Ofgem recommended in 2021 that a system operator (SO) that is fully independent from the transmission network owner – National Grid – and has enhanced functions, would be required to decarbonise the grid. This is because despite the legal separation of National Grid Electricity Transmission and National Grid ESO in April 2019, potential asset ownership conflicts of interest could act as a barrier to the electricity and gas SOs performing their net zero roles efficiently.
The consultation on recovering costs of between £480 – £600 million for the creation of the independent SO will run until 2 August. Once again, it seems that everything these days is coming back to “grid, grid, grid”.
Imbalance: UK Power Networks’ DSO launches opportunities for 98MW of flexibility capacity
Imbalance prices showed the same general consistency as Day Ahead and Intraday prices, with some fluctuation, particularly a dip in prices on Sunday 25 June, but remaining largely stable with average imbalance prices starting at £86.18/MWh and ending the week at £93.91/MWh.

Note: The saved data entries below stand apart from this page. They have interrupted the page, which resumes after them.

Lemma wp_index_key this k d v w (Q : unit -> json F -> Prop) :
  allocated d -> allocated w -> get_at this d = Some v -> is_null v || is_object v = true ->
  (forall d', allocated d' -> Q tt d') -> wpe (this ← index_key this k; assign this w) d Q.
Proof.
  intros Hd Hw Hv Hk HQ. apply wp_bind. unfold index_key. load_at Hv. apply wp_bind.
  assert (forall d1 ms, allocated d1 -> get_at this d1 = Some (Jobject ms) ->
    wpe (v ← load this; match v with
         | Jobject ms => assign this (Jobject (obj_index k ms));; mret (this ++ [AtKey k])
         | _ => fail (type_error 305 (str "cannot use operator[] with a string argument with " ++ type_name v))
         end) d1 (fun this d' => wpe (assign this w) d' Q)) as Hrest.
  { intros d1 ms Hd1 Hg1. load_at Hg1. apply wp_bind.
    eapply wp_assign; [exact Hg1|]. intros d2 Hd2. apply wp_ret.
    assert (allocated (Jobject ms)) as Hms by by eapply allocated_at.
    assert (keys_ascending ms.*1 = true) as Ha by by apply allocated_object in Hms as [? _].
    pose proof (get_set_at _ _ _ _ Hd2) as Hg2.
    assert (get_at (this ++ [AtKey k]) d2 = Some (default Jnull (obj_get k ms))) as Hg3.
    { rewrite (get_at_app _ _ _ _ Hg2). cbn. by rewrite obj_get_index, decide_True. }
    eapply wp_assign; [exact Hg3|]. intros d3 Hd3. apply HQ. eapply allocated_set; [|exact Hw|exact Hd3].
    eapply allocated_set; [exact Hd1| |exact Hd2].
    apply allocated_object. apply allocated_object in Hms as [_ Hms]. split; [by apply obj_index_keys|].
    by apply obj_index_Forall. }
  destruct v as [|ms| | | | | | | |]; try done; cbn [is_null].
  - eapply wp_assign; [exact Hv|]. intros d1 Hd1. eapply Hrest; [|by eapply get_set_at].
    by eapply allocated_set; [exact Hd| |exact Hd1].
  - apply wp_ret. by eapply Hrest.
Qed.

Lemma wp_update this d v w (Q : unit -> json F -> Prop) :
  allocated d -> allocated w -> get_at this d = Some v -> (forall d', allocated d' -> Q tt d') -> wpe (assign this w) d Q.
Proof. intros Hd Hw Hv HQ. eapply wp_assign; [exact Hv|]. intros d' Hd'. by eapply HQ, (allocated_set this d w). Qed.

Lemma wp_operation_add p d w (Q : unit -> json F -> Prop) :
  allocated d -> allocated w -> (forall d', allocated d' -> Q tt d') -> wpe (operation_add p w) d Q.
Proof.
  intros Hd Hw HQ. unfold operation_add. case_decide as Hp; [by eapply wp_update|].
  apply wp_bind, wp_lift. destruct p as [|t p]; [done|]. cbn [pointer_top]. apply wp_bind.
  assert (forall (Q' : unit -> json F -> Prop), Q' tt d ->
    wpe (if decide ([t] = t :: p) then mret tt else get_checked [t] [];; mret tt) d Q') as Htop.
  { intros Q' HQ'. case_decide; [by apply wp_ret|]. apply wp_bind. eapply wp_get_checked; [done|]. intros r v _.
    by apply wp_ret. }
  apply Htop. clear Htop. apply wp_bind, wp_lift. unfold pointer_back. destruct (last (t :: p)) as [l|] eqn:El; [|patch_err].
  apply wp_bind, wp_lift. unfold pointer_pop_back. rewrite decide_False by done.
  apply wp_bind. eapply wp_get_checked; [done|]. intros r v Hv. load_at Hv.
  assert (allocated v) as Hav by by apply (allocated_at r d).
  destruct v as [|ms|vs| | | | | | |]; try (apply wp_fail; done).
  - by eapply wp_index_key.
  - by eapply wp_index_key.
  - apply allocated_array in Hav as [Hm Hvs]. destruct (decide (l = [cMINUS])).
    + unfold push_back. load_at Hv. cbn [is_null is_array orb negb].
      apply wp_bind, wp_ret. load_at Hv. case_match eqn:Hmax; [apply wp_fail; patch_err|].
      eapply wp_update; try done. apply allocated_array. rewrite length_app. cbn [length].
      split; [lia|]. apply Forall_app. auto.
    + apply wp_bind, wp_lift. pose proof (array_index_error l) as Hi. destruct (array_index l) as [i|]; [|done].
      cbn [json_size]. case_match eqn:Hlt; [apply wp_fail; patch_err|]. unfold insert. load_at Hv.
      rewrite Hlt. case_match eqn:Hmax; [apply wp_fail; patch_err|]. eapply wp_update; try done.
      apply allocated_array. rewrite length_app, length_take. cbn [length]. rewrite length_drop.
      split; [lia|]. apply Forall_app. split; [by apply Forall_take|]. constructor; [done|]. by apply Forall_drop.
Qed.

Lemma wp_operation_remove p d (Q : unit -> json F -> Prop) :
  allocated d -> (forall d', allocated d' -> Q tt d') -> wpe (operation_remove p) d Q.
Proof.
  intros Hd HQ. unfold operation_remove. apply wp_bind, wp_lift. unfold pointer_back.
  destruct (last p) as [l|] eqn:El; [|patch_err]. apply wp_bind, wp_lift. unfold pointer_pop_back.
  rewrite decide_False by (by intros ->).
  apply wp_bind. eapply wp_get_checked; [done|]. intros r v Hv. load_at Hv.
  assert (allocated v) as Hav by by apply (allocated_at r d).
  destruct v as [|ms|vs| | | | | | |]; cbn [is_object is_array]; try solve [apply wp_ret; auto].
  - case_match; [|apply wp_fail; patch_err]. unfold erase_key. load_at Hv.
    eapply wp_update; try done. apply allocated_object in Hav as [Ha Hms]. apply allocated_object.
    split; [by apply obj_erase_ascending|by apply obj_erase_Forall].
  - apply wp_bind, wp_lift. pose proof (array_index_error l) as Hi. destruct (array_index l) as [i|]; [|done].
    unfold erase_index. load_at Hv. case_match eqn:Hlt; [apply wp_fail; patch_err|].
    eapply wp_update; try done. apply allocated_array in Hav as [Hm Hvs]. apply allocated_array. split.
    + cbn [json_size] in Hlt. rewrite length_delete by (apply lookup_lt_is_Some_2; lia). lia.
    + by apply Forall_delete.
Qed.

Lemma wp_get_value val op member b d (Q : json F -> json F -> Prop) :
  allocated val -> (forall v, allocated v -> (b = true -> is_string v = true) -> Q v d) ->
  wpe (lift (get_value val op member b)) d Q.
Proof.
  intros Hval HQ. apply wp_lift. unfold get_value. destruct (find_key val member) as [v|] eqn:E; [|patch_err].
  destruct (b && negb (is_string v)) eqn:Eb; [patch_err|]. apply HQ.
  - destruct val; try done. by eapply allocated_get.
  - intros ->. by destruct (is_string v).
Qed.

Lemma wp_get_string (val : json F) op member d (Q : list Z -> json F -> Prop) :
  allocated val -> (forall s, Q s d) -> wpe (lift (get_string_value val op member)) d Q.
Proof.
  intros Hval HQ. pose proof (wp_get_value val op member true d (fun v d => is_string v = true) Hval) as Hw.
  apply wp_lift. unfold get_string_value, wp, lift in *. destruct (get_value val op member true) as [v|f].
  - specialize (Hw ltac:(auto)). cbn in Hw. by destruct v.
  - apply Hw. auto.
Qed.

Lemma wp_at_pointer p d (Q : json F -> json F -> Prop) :
  allocated d -> (forall v, allocated v -> Q v d) -> wpe (at_pointer p) d Q.
Proof.
  intros Hd HQ. unfold at_pointer. apply wp_bind. eapply wp_get_checked; [done|]. intros r v Hv.
  eapply wp_load; [exact Hv|]. by eapply HQ, allocated_at.
Qed.

Lemma wp_test_success val p d (Q : bool -> json F -> Prop) :
  allocated d -> allocated val -> (forall b, Q b d) -> wpe (test_success val p) d Q.
Proof.
  intros Hd Hval HQ. unfold test_success.
  set (m := (v ← at_pointer p; w ← lift (get_value val (str "test") (str "value") false); mret (json_eqb v w)) : M (json F) bool).
  assert (wpe m d (fun _ d' => d' = d)) as Hm.
  { apply wp_bind, wp_at_pointer; [done|]. intros v _. apply wp_bind, wp_get_value; [done|]. intros w _ _. by apply wp_ret. }
  unfold wp in *. destruct (m d) as [[b d']|f]; [by subst|]. by destruct (is_out_of_range f).
Qed.

Lemma wp_apply_operation val d (Q : unit -> json F -> Prop) :
  is_ieee_single_or_double = true -> typed val -> allocated d -> allocated val ->
  (forall d', allocated d' -> Q tt d') -> wpe (apply_operation sep dp val) d Q.
Proof.
  intros Hieee Ht Hd Hval HQ. unfold apply_operation. case_match; [apply wp_fail; patch_err|].
  apply wp_bind, wp_get_string; [done|]. intros op. apply wp_bind, wp_get_string; [done|]. intros path.
  apply wp_bind, wp_lift. pose proof (split_error path) as Hs. destruct (split path) as [p|]; [|done].
  unfold switch_operation. destruct (get_op op).
  - apply wp_bind, wp_get_value; [done|]. intros v Hv _. by apply wp_operation_add.
  - by apply wp_operation_remove.
  - apply wp_bind, wp_get_value; [done|]. intros v Hv _. apply wp_bind. eapply wp_get_checked; [done|].
    intros r w Hw. by eapply wp_update.
  - apply wp_bind, wp_get_string; [done|]. intros from. apply wp_bind, wp_lift.
    pose proof (split_error from) as Hf. destruct (split from) as [q|]; [|done].
    apply wp_bind, wp_at_pointer; [done|]. intros v Hv. apply wp_bind, wp_operation_remove; [done|].
    intros d' Hd'. by apply wp_operation_add.
  - apply wp_bind, wp_get_string; [done|]. intros from. apply wp_bind, wp_lift.
    pose proof (split_error from) as Hf. destruct (split from) as [q|]; [|done].
    apply wp_bind, wp_at_pointer; [done|]. intros v Hv. by apply wp_operation_add.
  - apply wp_bind, wp_test_success; [done..|]. intros [|]; [by apply wp_ret, HQ|]. apply wp_bind, wp_lift.
    pose proof (json_dump_writes val sep dp (-1) cSPACE false strict Hieee Ht ltac:(lia)) as Hdump.
    unfold dump_default. destruct (json_dump _ _ _ _ _ _ _) as [t|f]; [apply wp_fail; patch_err|].
    destruct Hdump as (_ & _ & what & ->). patch_err.
  - apply wp_fail. patch_err.
Qed.

Lemma wp_patch_inplace p d :
  is_ieee_single_or_double = true -> typed p -> allocated d -> allocated p ->
  wpe (patch_inplace sep dp p) d (fun _ d' => allocated d').
Proof.
  intros Hieee Ht Hd Hp. unfold patch_inplace. destruct p as [| |vals| | | | | | |]; try (apply wp_fail; patch_err).
  apply typed_array in Ht. apply allocated_array in Hp as [_ Hp].
  revert d Hd; induction vals as [|val vals IH]; intros d Hd; cbn [apply_operations]; [by apply wp_ret|].
  apply Forall_cons in Ht as [Ht Hts], Hp as [Hp Hps]. apply wp_bind, wp_apply_operation; auto.
Qed.
End errors.

(** ** [merge_patch] *)

Section merge.
Context {F : Type} `{NumberFloat F, FloatCompare F}.
Implicit Types (v w p : json F) (ms ps : list (list Z * json F)) (k : list Z).

(** What a member of the patch makes of the member of the same key. *)
Definition merged p (v : option (json F)) : option (json F) :=
  if is_null p then None else Some (merge_patch p (default Jnull v)).

Lemma merge_members_get ps ms k :
  keys_ascending ps.*1 = true -> keys_ascending ms.*1 = true ->
  keys_ascending (merge_members merge_patch ps ms).*1 = true /\
  obj_get k (merge_members merge_patch ps ms) =
    match obj_get k ps with Some p => merged p (obj_get k ms) | None => obj_get k ms end.
Proof.
  revert ms; induction ps as [|[k1 p] ps IH]; intros ms Hp Hm; [done|].
  apply ascending_cons in Hp as [Hlt Hp]. cbn [merge_members].
  assert (obj_get k1 ps = None) as Hk1 by by apply obj_get_below.
  set (ms1 := if is_null p then _ else _).
  assert (keys_ascending ms1.*1 = true /\ forall k', obj_get k' ms1 = if decide (k1 = k') then merged p (obj_get k1 ms) else obj_get k' ms)
    as [Hm1 Hg1].
  { unfold ms1, merged. destruct (is_null p).
    - split; [by apply obj_erase_ascending|]. intros k'. by rewrite obj_get_erase.
    - rewrite obj_get_index, decide_True by done. cbn [default]. split; [by apply obj_put_ascending|].
      intros k'. by apply (obj_get_put k1 k' _ ms). }
  destruct (IH ms1 Hp Hm1) as [H1 H2]. split; [done|]. rewrite H2. cbn [obj_get]. rewrite Hg1.
  destruct (decide (k = k1)) as [->|Hne]; [by rewrite Hk1, decide_True|]. by rewrite (decide_False (P := k1 = k)) by done.
Qed.

Lemma merge_object ps v :
  exists ms, merge_patch (Jobject ps) v = Jobject (merge_members merge_patch ps ms) /\
    (v = Jobject ms \/ is_object v = false /\ ms = []).
Proof. destruct v as [|ms| | | | | | | |]; [exists []; auto|exists ms; auto|exists []; auto..]. Qed.

Lemma merge_patch_twice p v : allocated p -> allocated v -> merge_patch p (merge_patch p v) = merge_patch p v.
Proof.
  revert v. induction p as [|ps IH|vs _|s|b|n|n|x|bs t|] using json_ind; intros v Hp Hv; try done.
  destruct (merge_object ps v) as (ms & -> & Hms).
  assert (keys_ascending ms.*1 = true) as Ha.
  { destruct Hms as [->|[_ ->]]; [by apply allocated_object in Hv as [? _]|done]. }
  assert (forall k, allocated (default Jnull (obj_get k ms))) as Hal.
  { intros k. destruct Hms as [->|[_ ->]]; [|done]. destruct (obj_get k ms) eqn:E; [by eapply allocated_get|done]. }
  apply allocated_object in Hp as [Hasc Hps].
  cbn [merge_patch is_object]. f_equal.
  destruct (merge_members_get ps ms [] Hasc Ha) as [Ha1 _].
  apply ascending_ext; [by apply (merge_members_get ps _ [])|done|]. intros k.
  rewrite (proj2 (merge_members_get ps _ k Hasc Ha1)), !(proj2 (merge_members_get ps ms k Hasc Ha)).
  destruct (obj_get k ps) as [q|] eqn:Eq; [|done]. unfold merged. destruct (is_null q); [done|]. cbn [default]. f_equal.
  apply obj_get_elem in Eq. rewrite Forall_forall in IH, Hps. apply (IH _ Eq); [by apply (Hps _ Eq)|done].
Qed.
End merge.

Imbalance pricing is often influenced by the flexibility of the energy grid, which UK Power Networks’ DSO is aiming to increase through the launch of 98MW of opportunities to provide electricity network flexibility across London, the East and South East.
UKPN has also recently launched a Distribution System Operator (DSO) which it hopes will speed up the uptake of renewable technologies like electric vehicles (EVs) and heat pumps.
UKPN has contracted 37 organisations to provide 1,467MW of flexible electrical capacity over the past financial year. The new opportunities seek providers to support flexibility in 22 zones through the provision of 98MW of capacity.
UKPN hopes to save £410 million on upgrading its network to 2028 through developing and supporting flexibility markets, and these upgrades should eventually feed through to lower imbalance prices.